Stored records:

Lemma process_nothing c fuel s : ctx_type c = LOG_TYPE_REDO -> single_op c -> log_offset (pshadow_ops c) = 0 -> operation_process fuel c s = Some (c, s).
Proof.
  intros H1 (H2 & _ & _) H4. unfold operation_process. rewrite H1, H4. cbn [Z.eqb negb]. rewrite andb_false_r. cbn [andb].
  rewrite (bool_decide_eq_false_2 (LOG_TYPE_REDO = LOG_TYPE_UNDO)) by done. cbn [andb mbind option_bind]. by rewrite H2.
Qed.

(** The external context of a lane between operations. *)
Record ext_ready (b : Z) (ext : operation_context) : Prop := ExtReady {
  er_idle : ctx_idle ext;
  er_type : ctx_type ext = LOG_TYPE_REDO;
  er_table : table (ctx_p_ops ext) = OPS_POOL;
  er_base : base (ctx_p_ops ext) = b
}.

Lemma single_start c : single_op (operation_start c).
Proof. by repeat split. Qed.

Lemma ext_init b ext : ext_ready b ext -> ext_ready b (operation_init ext).
Proof.
  intros [[E1 E2 E3] E4 E5 E6]. constructor; try done. constructor; try done. by apply vecq_clear_spec.
Qed.

(** ** Publishing *)

Section Publish.
Context {R : Type} (hf : heap_fns R) (heap : palloc_heap) (qsort : list pobj_action -> list pobj_action).
Context (fuel : nat) (push : nat -> bool) (al : nat -> (Z * bool) * (Z * bool)).
Context (b : Z) (pop : PMEMobjpool) (ext : operation_context) (rt : palloc_rt R).
Hypothesis (Hheap : table (heap_ops heap) = OPS_POOL).
Hypothesis (Hsort : forall l, Permutation (qsort l) l).
Hypothesis (Hb8 : b mod 8 = 0).
Hypothesis (Hext : ext_ready b ext).

Lemma publish_none s : exists c', palloc_exec_actions hf heap qsort fuel push al (operation_start ext) [] (pop, s) rt =
  Some ([], c', (pop, st_drain s), rt).
Proof.
  assert (ctx_type (operation_start ext) = LOG_TYPE_REDO) as Ht by apply Hext. pose proof (single_start ext) as Hs.
  assert (log_offset (pshadow_ops (operation_start ext)) = 0) as Ho by done. revert Ht Hs Ho. generalize (operation_start ext) as c. intros c Ht Hs Ho.
  unfold palloc_exec_actions. assert (qsort [] = []) as -> by (by apply Permutation_nil_r, Hsort).
  cbn [exec_all]. cbn [fst snd]. unfold pmemops_drain. rewrite Hheap. unfold obj_norep_drain, pmem_drain.
  rewrite (process_nothing c) by done. cbn [mbind option_bind process_all for_actions]. rewrite (finish_redo c) by done. by eexists.
Qed.

Lemma publish_one g val s : 0 < g - b < 2 ^ 61 -> (g - b) mod 8 = 0 -> 0 <= val < 2 ^ 64 -> OBJ_OFF_IS_VALID pop (g - b) = true ->
  let a := ulog_data (log_ulog (pshadow_ops ext)) in
  let e := enc_vent (VEnt (g - b) OpSet val) ++ le64 0 in
  exists c', palloc_exec_actions hf heap qsort fuel push al (operation_start ext) [ActMem g val] (pop, s) rt =
    Some ([], c', (pop, PMst (write_bytes (write_bytes (vis s) a e) g (le64 val))
      (trace s ++ [EvStore a e; EvDrain] ++ [EvStore g (le64 val); EvFlush g 8; EvDrain]) (fault s)), rt).
Proof.
  intros Hg Hg8 Hv Hval a e. destruct Hext as [E1 E2 E3 E4]. set (v := VEnt (g - b) OpSet val).
  assert (vent_ok v) as Hvok by (split; cbn -[Z.pow]; lia). assert (vent_aligned v) as Hva by done.
  unfold palloc_exec_actions. assert (qsort [ActMem g val] = [ActMem g val]) as -> by (by apply Permutation_singleton_r, Hsort).
  cbn [exec_all action_exec act_lock Z.eqb orb]. rewrite orb_true_r. unfold palloc_mem_action_exec.
  destruct (add_first (al 0%nat).1.1 (al 0%nat).1.2 ext v pop s E1 Hvok Hva Hval) as (c' & Ea & Hp & Hs & Hty & Hops). fold a e in Ea, Hp. fold v in e.
  rewrite E4 in Ea. cbn [ve_off ve_val ve_op op_type v] in Ea. replace (b + (g - b)) with g in Ea by lia. rewrite Ea. cbn [fst snd app].
  unfold pmemops_drain. rewrite Hheap. unfold obj_norep_drain, pmem_drain.
  set (s1 := st_drain (st_store a e s)).
  assert (plog_ok c' s1 [v]) as Hp1 by (destruct Hp; by constructor).
  assert (redo_ctx c') as Hr by (constructor; [by rewrite Hty|by rewrite Hops|by rewrite Hops, E4|apply Hs]).
  destruct (process_single_run fuel c' s1 v Hr Hp1) as [_ Erun]. rewrite Hops, E4 in Erun. cbn [ve_off ve_val ve_op op_fun v] in Erun.
  replace (b + (g - b)) with g in Erun by lia. change (st_drain (st_store a (enc_vent v ++ le64 0) s)) with s1. rewrite Erun. cbn [mbind option_bind process_all action_on_process act_lock Z.eqb orb for_actions action_on_unlock].
  rewrite orb_true_r. rewrite finish_redo by (by rewrite ?Hty). eexists. cbn [mbind option_bind app]. do 4 f_equal.
  unfold s1, st_drain, st_store. cbn [vis trace fault]. by rewrite <- !app_assoc.
Qed.
End Publish.
(* ===== verification/PallocLocks.v ===== *)
(** * The locks of a publication

    palloc_exec_actions takes the locks of its actions in one loop and releases
    them in another.  Threads that publish at the same time take turns in any
    order; they do not deadlock. *)
From stdpp Require Import base numbers list list_numbers gmap relations sorting.
From Stdlib Require Import ZArith Lia Bool.
From S2P Require Import Prelude Pmem Ulog Memops Container HeapLayout Memblock AllocClass Lane Tx Palloc MemopsLog MemblockOffset.

(** ** What the two loops lock and unlock *)

Fixpoint taken (prev : option Z) (locks : list Z) : list Z :=
  match locks with
  | [] => []
  | x :: l => (if bool_decide (prev = Some x) || (x =? 0) then [] else [x]) ++ taken (Some x) l
  end.

Fixpoint dropped (locks : list Z) : list Z :=
  match locks with
  | [] => []
  | x :: l => (if bool_decide (head l = Some x) || (x =? 0) then [] else [x]) ++ dropped l
  end.

(** A group of equal locks is taken at its first and released at its last. *)
Lemma dropped_taken x l : dropped (x :: l) = (if x =? 0 then [] else [x]) ++ taken (Some x) l.
Proof.
  revert x. induction l as [|y l IH]; intros x; [done|]. cbn [dropped head]. cbn [dropped] in IH. rewrite IH. cbn [taken].
  destruct (decide (x = y)) as [->|Hn]; [rewrite !bool_decide_eq_true_2 by done; done|].
  by rewrite !bool_decide_eq_false_2 by congruence.
Qed.

Lemma dropped_all l : dropped l = taken None l.
Proof. destruct l as [|x l]; [done|]. rewrite dropped_taken. cbn [taken]. by rewrite bool_decide_eq_false_2. Qed.

Definition above (prev : option Z) (x : Z) : Prop := match prev with Some p => p < x | None => True end.
Lemma verify_chunks_copied v v' z z' f : copied v v' z z' sizeof_zone -> zone_size_idx v z <= MAX_CHUNK -> forall i, 0 <= i -> verify_chunks f v' z' i = verify_chunks f v z i.
Proof.
  intros Hc Hs. assert (sizeof_zone = 524288 /\ sizeof_zone_header = 64 /\ sizeof_chunk_header = 8 /\ MAX_CHUNK = 65528) as (Z1 & Z2 & Z3 & Z4) by done.
  assert (zone_size_idx v' z' = zone_size_idx v z) as Esz by (unfold zone_size_idx, load32; f_equal; apply (load_copied v v' z z' sizeof_zone); [done|lia|lia]).
  assert (forall i, 0 <= i < MAX_CHUNK -> hdr_type v' (chunk_hdr z' i) = hdr_type v (chunk_hdr z i) /\ hdr_flags v' (chunk_hdr z' i) = hdr_flags v (chunk_hdr z i) /\ hdr_size_idx v' (chunk_hdr z' i) = hdr_size_idx v (chunk_hdr z i)) as Hh.
  { intros i Hi. unfold hdr_type, hdr_flags, hdr_size_idx, load16, load32, chunk_hdr. rewrite Z2, Z3, <- !Z.add_assoc. split; [|split]; f_equal; apply (load_copied v v' z z' sizeof_zone); (done || lia). }
  induction f as [|f IH]; intros i Hi; cbn [verify_chunks]; rewrite Esz; destruct (Z.ltb_spec i (zone_size_idx v z)) as [Hlt|Hge]; try done.
  destruct (Hh i ltac:(lia)) as (E1 & E2 & E3). unfold heap_verify_chunk_header. rewrite E1, E2, E3. destruct (negb _); [done|]. apply IH. unfold u32. apply Z.mod_pos_bound. lia.
Qed.

Lemma verify_zone_copied v v' z z' : copied v v' z z' sizeof_zone -> zone_size_idx v z <= MAX_CHUNK -> heap_verify_zone fuel v' z' = heap_verify_zone fuel v z.
Proof.
  intros Hc Hs. assert (sizeof_zone = 524288) as Z1 by done. assert (zone_size_idx v' z' = zone_size_idx v z) as Esz by (unfold zone_size_idx, load32; f_equal; apply (load_copied v v' z z' sizeof_zone); [done|lia|lia]).
  assert (zone_magic v' z' = zone_magic v z) as Em by (unfold zone_magic, load32; f_equal; rewrite <- (Z.add_0_r z'), <- (Z.add_0_r z); apply (load_copied v v' z z' sizeof_zone); [done|lia|lia]).
  unfold heap_verify_zone, heap_verify_zone_header. by rewrite Em, Esz, (verify_chunks_copied v v' z z' fuel Hc Hs 0) by lia.
Qed.

Lemma header_copied v v' h h' : copied v v' h h' 1024 -> heap_verify_header v' h' = heap_verify_header v h.
Proof.
  intros Hc. unfold heap_verify_header. rewrite (checksum_verify_copy v' v h' h sizeof_heap_header 1016); try (unfold sizeof_heap_header; lia); try done.
  rewrite <- (Z.add_0_r h'), <- (Z.add_0_r h), (load_copied v v' h h' 1024 0 16); (done || lia).
Qed.

Lemma copy_copied rv v a a' len : copied rv (write_bytes v a' (read_bytes rv a (Z.to_nat len))) a a' len.
Proof.
  intros x Hx. rewrite write_read_pt. rewrite (proj2 (Z.leb_le _ _)), (proj2 (Z.ltb_lt _ _)) by lia. cbn [andb]. f_equal. lia.
Qed.

Lemma remote_zones rv heap_start n : (forall a k, read a k = Some (read_bytes rv a k)) -> (forall i, 0 <= i -> zone_size_idx rv (ZID_TO_ZONE heap_start i) <= MAX_CHUNK) ->
  forall i v, 0 <= i -> check_remote_zones n v heap_start i = check_zones n fuel rv heap_start i.
Proof.
  intros Hr Hs. induction n as [|n IH]; intros i v Hi; [done|]. cbn [check_remote_zones check_zones]. rewrite Hr. cbv zeta.
  rewrite (verify_zone_copied rv _ (ZID_TO_ZONE heap_start i) zone_buff); [|apply copy_copied|by apply Hs].
  destruct (heap_verify_zone _ _ _) as [r|]; [|done]. cbn [mbind option_bind]. destruct (negb _); [done|]. apply IH. lia.
Qed.

(** The remote check agrees with the local one.  When ops->read returns the
    bytes of the remote memory, the buffer could be allocated and no zone claims
    more chunks than a zone can have, heap_check_remote gives the verdict that
    heap_check gives about the remote memory, and terminates when it does. *)
Theorem heap_check_remote_agrees rv v heap_start heap_size : (forall a n, read a n = Some (read_bytes rv a n)) -> zone_buff <> 0 ->
  (forall i, 0 <= i -> zone_size_idx rv (ZID_TO_ZONE heap_start i) <= MAX_CHUNK) ->
  heap_check_remote v heap_start heap_size = heap_check fuel rv heap_start heap_size.
Proof.
  intros Hr Hb Hs. unfold heap_check_remote, heap_check. destruct (heap_size <? HEAP_MIN_SIZE); [done|]. rewrite Hr. cbv zeta. rewrite (header_copied rv _ heap_start header (copy_copied rv v heap_start header sizeof_heap_header)).
  destruct (heap_verify_header rv heap_start) as [r|]; [|done]. cbn [mbind option_bind]. destruct (negb _); [done|]. rewrite (proj2 (Z.eqb_neq _ _) Hb). by apply remote_zones.
Qed.
End Remote.

(** A region without a heap is rejected by both. *)
Lemma heap_check_remote_agrees_witness : let rv : mem := fun _ => Byte.x00 in
  heap_check_remote 0 (fun a n => Some (read_bytes rv a n)) 100 65536 rv 4096 (2 ^ 21) = heap_check 0 rv 4096 (2 ^ 21).
Proof. intros rv. apply heap_check_remote_agrees; [reflexivity|discriminate|]. intros i _. change (zone_size_idx rv (ZID_TO_ZONE 4096 i)) with 0. vm_compute. discriminate. Defined.
(* ===== verification/HeapTiles.v ===== *)
(** * Tilings of a zone

    What the chunk headers of a zone say: a sequence of blocks, each free, used
    or a run.  Free blocks that are in the default bucket can be given out;
    the others are reserved.  The footer of a used block may be lost until the
    zone is opened.  Everything here is about headers as a function of
    the chunk. *)
From stdpp Require Import base numbers list list_numbers.
From Stdlib Require Import ZArith Lia Bool.
From S2P Require Import Prelude Container HeapLayout.

Inductive kind := Avail | Reserved | InUse | Lost | Run.
#[global] Instance kind_eq : EqDecision kind.
Proof. solve_decision. Defined.

Record ablock := Blk { b_kind : kind; b_size : Z }.

Implicit Types (l : list ablock) (H : Z -> Z * Z) (i n : Z).

Definition chunks l : Z := foldr (fun b n => b_size b + n) 0 l.

(** The first and the last header of a huge block, all headers of a run. *)
Definition huge_at H i (type n : Z) : Prop := H i = (type, n) /\ (1 < n -> H (i + n - 1) = (CHUNK_TYPE_FOOTER, n)).
Definition run_at_chunks H i n : Prop := H i = (CHUNK_TYPE_RUN, n) /\ forall k, 1 <= k < n -> H (i + k) = (CHUNK_TYPE_RUN_DATA, k).

Definition blk_at H i (b : ablock) : Prop :=
  0 < b_size b /\
  match b_kind b with
  | Avail | Reserved => huge_at H i CHUNK_TYPE_FREE (b_size b)
  | InUse => huge_at H i CHUNK_TYPE_USED (b_size b)
  | Lost => H i = (CHUNK_TYPE_USED, b_size b)
  | Run => run_at_chunks H i (b_size b)
  end.

Fixpoint tiles H i l : Prop :=
  match l with
  | [] => True
  | b :: l => blk_at H i b /\ tiles H (i + b_size b) l
  end.

Lemma chunks_cons b l : chunks (b :: l) = b_size b + chunks l.
Proof. done. Qed.
Lemma chunks_app l1 l2 : chunks (l1 ++ l2) = chunks l1 + chunks l2.
Proof. induction l1 as [|b l1 IH]; [done|]. cbn [app]. rewrite !chunks_cons. lia. Qed.

Lemma tiles_nonneg H i l : tiles H i l -> 0 <= chunks l.
Proof. revert i. induction l as [|b l IH]; intros i; [done|]. intros [[Hb _] Ht]. specialize (IH _ Ht). rewrite chunks_cons. lia. Qed.

Lemma tiles_app H i l1 l2 : tiles H i (l1 ++ l2) <-> tiles H i l1 /\ tiles H (i + chunks l1) l2.
Proof.
  revert i. induction l1 as [|b l1 IH]; intros i; cbn [app tiles].
  - change (chunks []) with 0. rewrite Z.add_0_r. tauto.
  - rewrite IH, chunks_cons, Z.add_assoc. tauto.
Qed.

Lemma blk_ext H H' i b : (forall j, i <= j < i + b_size b -> H' j = H j) -> blk_at H i b -> blk_at H' i b.
Proof.
  intros Hx [Hn Hb]. split; [done|]. assert (forall t, huge_at H i t (b_size b) -> huge_at H' i t (b_size b)) as Hh.
  { intros t [H1 H2]. split; [by rewrite Hx by lia|]. intros Hn1. rewrite Hx by lia. by apply H2. }
  destruct (b_kind b); try (by apply Hh). { by rewrite Hx by lia. } destruct Hb as [H1 H2]. split; [by rewrite Hx by lia|]. intros k Hk. rewrite Hx by lia. by apply H2.
Qed.

Lemma tiles_ext H H' i l : (forall j, i <= j < i + chunks l -> H' j = H j) -> tiles H i l -> tiles H' i l.
Proof.
  revert i. induction l as [|b l IH]; intros i Hx; [done|]. rewrite chunks_cons in Hx. intros [Hb Ht]. pose proof (tiles_nonneg _ _ _ Ht). destruct Hb as [Hn Hb]. split.
  - apply (blk_ext H); [intros j Hj; apply Hx; lia|by split].
  - apply IH; [|done]. intros j Hj. apply Hx. lia.
Qed.

(** A block in the middle. *)
Lemma tiles_mid H l1 b l2 : tiles H 0 (l1 ++ b :: l2) <-> tiles H 0 l1 /\ blk_at H (chunks l1) b /\ tiles H (chunks l1 + b_size b) l2.
Proof. rewrite tiles_app. cbn [tiles]. by rewrite Z.add_0_l. Qed.

(** ** Neighbours *)

(** The block that ends in front of chunk [p], as heap_get_adjacent_free_block
    finds it: through the size in the header before. *)
Lemma prev_block H l b : tiles H 0 (l ++ [b]) -> b_kind b <> Lost -> let p := chunks l + b_size b in let q := p - (H (p - 1)).2 in
  (b_kind b = Avail \/ b_kind b = Reserved) /\ q = chunks l /\ H q = (CHUNK_TYPE_FREE, b_size b) \/
  (b_kind b = InUse \/ b_kind b = Run) /\ chunks l <= q < p /\ (H q).1 <> CHUNK_TYPE_FREE.
Proof.
  intros Ht Hl p q. apply tiles_mid in Ht as (_ & [Hn Hb] & _). unfold q, p. clear p q. set (s := chunks l) in *. set (n := b_size b) in *.
  assert (forall t, huge_at H s t n -> (H (s + n - 1)).2 = n) as Hlast.
  { intros t [H1 H2]. destruct (decide (n = 1)) as [E|Hne]; [rewrite E; replace (s + 1 - 1) with s by lia; rewrite H1; cbn; lia|]. by rewrite H2 by lia. }
  destruct (b_kind b).
  - left. split; [by left|]. rewrite (Hlast _ Hb). destruct Hb as [Hb _]. by replace (s + n - n) with s by lia.
  - left. split; [by right|]. rewrite (Hlast _ Hb). destruct Hb as [Hb _]. by replace (s + n - n) with s by lia.
  - right. split; [by left|]. rewrite (Hlast _ Hb). destruct Hb as [Hb _]. replace (s + n - n) with s by lia. split; [lia|]. by rewrite Hb.
  - done.
  - right. split; [by right|]. destruct Hb as [H1 H2]. destruct (decide (n = 1)) as [E|Hne].
    + rewrite E. replace (s + 1 - 1) with s by lia. rewrite H1. cbn [snd]. rewrite E. replace (s + 1 - 1) with s by lia. split; [lia|]. by rewrite H1.
    + replace (s + n - 1) with (s + (n - 1)) by lia. rewrite H2 by lia. cbn [snd]. replace (s + n - (n - 1)) with (s + 1) by lia. split; [lia|]. by rewrite H2 by lia.
Qed.

(** The last block has its footer. *)
Definition footed l : Prop := forall n, last l <> Some (Blk Lost n).
Lemma footed_last l b : footed (l ++ [b]) -> b_kind b <> Lost.
Proof. intros Hf E. destruct b as [k n]. cbn in E. subst k. apply (Hf n). by rewrite last_snoc. Qed.

(** What coalescing does: neighbours in the bucket join. *)
Definition take_prev l : list ablock * Z :=
  match last l with Some (Blk Avail n) => (removelast l, n) | _ => (l, 0) end.
Definition take_next l : list ablock * Z :=
  match l with Blk Avail n :: l => (l, n) | _ => (l, 0) end.

Lemma take_prev_spec l : let '(l', n) := take_prev l in
  (l = l' ++ [Blk Avail n] \/ l' = l /\ n = 0 /\ forall k, last l <> Some (Blk Avail k)) /\ chunks l = chunks l' + n.
Proof.
  unfold take_prev. destruct (last l) as [[k n]|] eqn:E.
  - apply last_Some in E as [l' ->]. destruct k; [|split; [right; split; [done|]; split; [done|]; intros k; congruence|lia]..].
    rewrite removelast_last. split; [by left|]. rewrite chunks_app, chunks_cons. cbn. lia.
  - apply last_None in E as ->. split; [by right|done].
Qed.

Lemma take_next_spec l : let '(l', n) := take_next l in
  (l = Blk Avail n :: l' \/ l' = l /\ n = 0 /\ forall k, head l <> Some (Blk Avail k)) /\ chunks l = n + chunks l'.
Proof. destruct l as [|[[] n] l]; cbn; (split; [|by unfold chunks; cbn]); try (by left); right; (split; [done|]; split; [done|congruence]). Qed.

Definition coalesced l1 n l2 : list ablock :=
  let '(l1, p) := take_prev l1 in let '(l2, q) := take_next l2 in l1 ++ Blk Avail (p + n + q) :: l2.

Lemma coalesced_chunks l1 n l2 : chunks (coalesced l1 n l2) = chunks l1 + n + chunks l2.
Proof.
  unfold coalesced. pose proof (take_prev_spec l1) as Hp. pose proof (take_next_spec l2) as Hq. destruct (take_prev l1) as [l1' p], (take_next l2) as [l2' q].
  destruct Hp as [_ ->], Hq as [_ ->]. rewrite chunks_app, chunks_cons. cbn [b_size]. lia.
Qed.

(** Writing the two headers of a block that covers some blocks of a tiling. *)
Lemma retile H H' l1 old new l2 : tiles H 0 (l1 ++ old ++ l2) -> chunks old = b_size new -> blk_at H' (chunks l1) new ->
  (forall j, j < chunks l1 \/ chunks l1 + b_size new <= j -> H' j = H j) -> tiles H' 0 (l1 ++ new :: l2).
Proof.
  intros Ht Hc Hn Hx. apply tiles_app in Ht as [T1 T2]. rewrite Z.add_0_l in T2. apply tiles_app in T2 as [_ T2]. rewrite Hc in T2. apply tiles_mid. split; [|split; [done|]].
  - apply (tiles_ext H); [|done]. intros j Hj. apply Hx. lia.
  - apply (tiles_ext H); [|done]. intros j Hj. apply Hx. lia.
Qed.

(** ** The keys of the blocks that can be given out *)

Fixpoint avail_keys (zone i : Z) l : list (Z * Z * Z * Z) :=
  match l with
  | [] => []
  | b :: l => (match b_kind b with Avail => [(b_size b, zone, i, 0)] | _ => [] end) ++ avail_keys zone (i + b_size b) l
  end.

Lemma avail_app zone i l1 l2 : avail_keys zone i (l1 ++ l2) = avail_keys zone i l1 ++ avail_keys zone (i + chunks l1) l2.
Proof.
  revert i. induction l1 as [|b l1 IH]; intros i; cbn [app avail_keys]; [change (chunks []) with 0; by rewrite Z.add_0_r|].
  by rewrite IH, chunks_cons, Z.add_assoc, app_assoc.
Qed.

Definition positive l : Prop := Forall (fun b => 0 < b_size b) l.

Lemma tiles_positive H i l : tiles H i l -> positive l.
Proof. revert i. induction l as [|b l IH]; intros i; [constructor|]. intros [[Hn _] Ht]. constructor; [done|by eapply IH]. Qed.

Lemma positive_chunks l : positive l -> 0 <= chunks l.
Proof. induction 1 as [|b l Hb _ IH]; [done|]. rewrite chunks_cons. lia. Qed.

(** Keys lie where their blocks are. *)
Lemma avail_range zone i l k : positive l -> k ∈ avail_keys zone i l -> exists s c, k = (s, zone, c, 0) /\ 0 < s /\ i <= c /\ c + s <= i + chunks l.
Proof.
  intros Hp. revert i. induction Hp as [|b l Hb Hp IH]; intros i Hk; cbn [avail_keys] in Hk; [by apply elem_of_nil in Hk|].
  rewrite chunks_cons. pose proof (positive_chunks l Hp). apply elem_of_app in Hk as [Hk|Hk].
  - destruct (b_kind b); try (by apply elem_of_nil in Hk). apply list_elem_of_singleton in Hk as ->. exists (b_size b), i. split; [done|]. lia.
  - destruct (IH _ Hk) as (s & c & -> & Hs & H1 & H2). exists s, c. split; [done|]. lia.
Qed.

(** No key at a block that is not available. *)
Lemma avail_not_at zone l1 b l2 s : positive (l1 ++ b :: l2) -> b_kind b <> Avail -> (s, zone, chunks l1, 0) ∉ avail_keys zone 0 (l1 ++ b :: l2).
Proof.
  intros Hp Hk. apply Forall_app in Hp as [P1 P2]. apply Forall_cons in P2 as [Pb P2]. rewrite avail_app, Z.add_0_l, elem_of_app. cbn [avail_keys]. rewrite elem_of_app. intros [Hin|[Hin|Hin]].
  - destruct (avail_range _ _ _ _ P1 Hin) as (s' & c & [= <- <-] & ? & ? & ?). lia.
  - destruct (b_kind b); try (by apply elem_of_nil in Hin). done.
  - destruct (avail_range _ _ _ _ P2 Hin) as (s' & c & [= <- <-] & ? & ? & ?). lia.
Qed.

Lemma avail_nodup zone l : forall i, positive l -> NoDup (avail_keys zone i l).
Proof.
  induction l as [|b l IH]; intros i Hp; cbn [avail_keys]; [constructor|]. apply Forall_cons in Hp as [Pb Hp].
  destruct (b_kind b); try (by apply IH). constructor; [|by apply IH]. intros Hin. destruct (avail_range _ _ _ _ Hp Hin) as (s' & c & [= <- <-] & ? & ? & ?). lia.
Qed.

(** How many blocks are available. *)
Definition is_avail (b : ablock) : nat := match b_kind b with Avail => 1 | _ => 0 end.
Lemma avail_length zone l : forall i, length (avail_keys zone i l) = sum_list_with is_avail l.
Proof. induction l as [|b l IH]; intros i; [done|]. cbn [avail_keys sum_list_with]. rewrite length_app, IH. unfold is_avail. by destruct (b_kind b). Qed.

> [WORK TO BE COMPLETED] Using the records above, set down exactly the lines from the one with "by rewrite IH, chunks_cons, Z.add_assoc, app_assoc." through the one with "Lemma avail_range zone", inclusive, and nothing more.

> [RESPONSE]
  by rewrite IH, chunks_cons, Z.add_assoc, app_assoc.
Qed.

Definition positive l : Prop := Forall (fun b => 0 < b_size b) l.

Lemma tiles_positive H i l : tiles H i l -> positive l.
Proof. revert i. induction l as [|b l IH]; intros i; [constructor|]. intros [[Hn _] Ht]. constructor; [done|by eapply IH]. Qed.

Lemma positive_chunks l : positive l -> 0 <= chunks l.
Proof. induction 1 as [|b l Hb _ IH]; [done|]. rewrite chunks_cons. lia. Qed.

(** Keys lie where their blocks are. *)
Lemma avail_range zone i l k : positive l -> k ∈ avail_keys zone i l -> exists s c, k = (s, zone, c, 0) /\ 0 < s /\ i <= c /\ c + s <= i + chunks l.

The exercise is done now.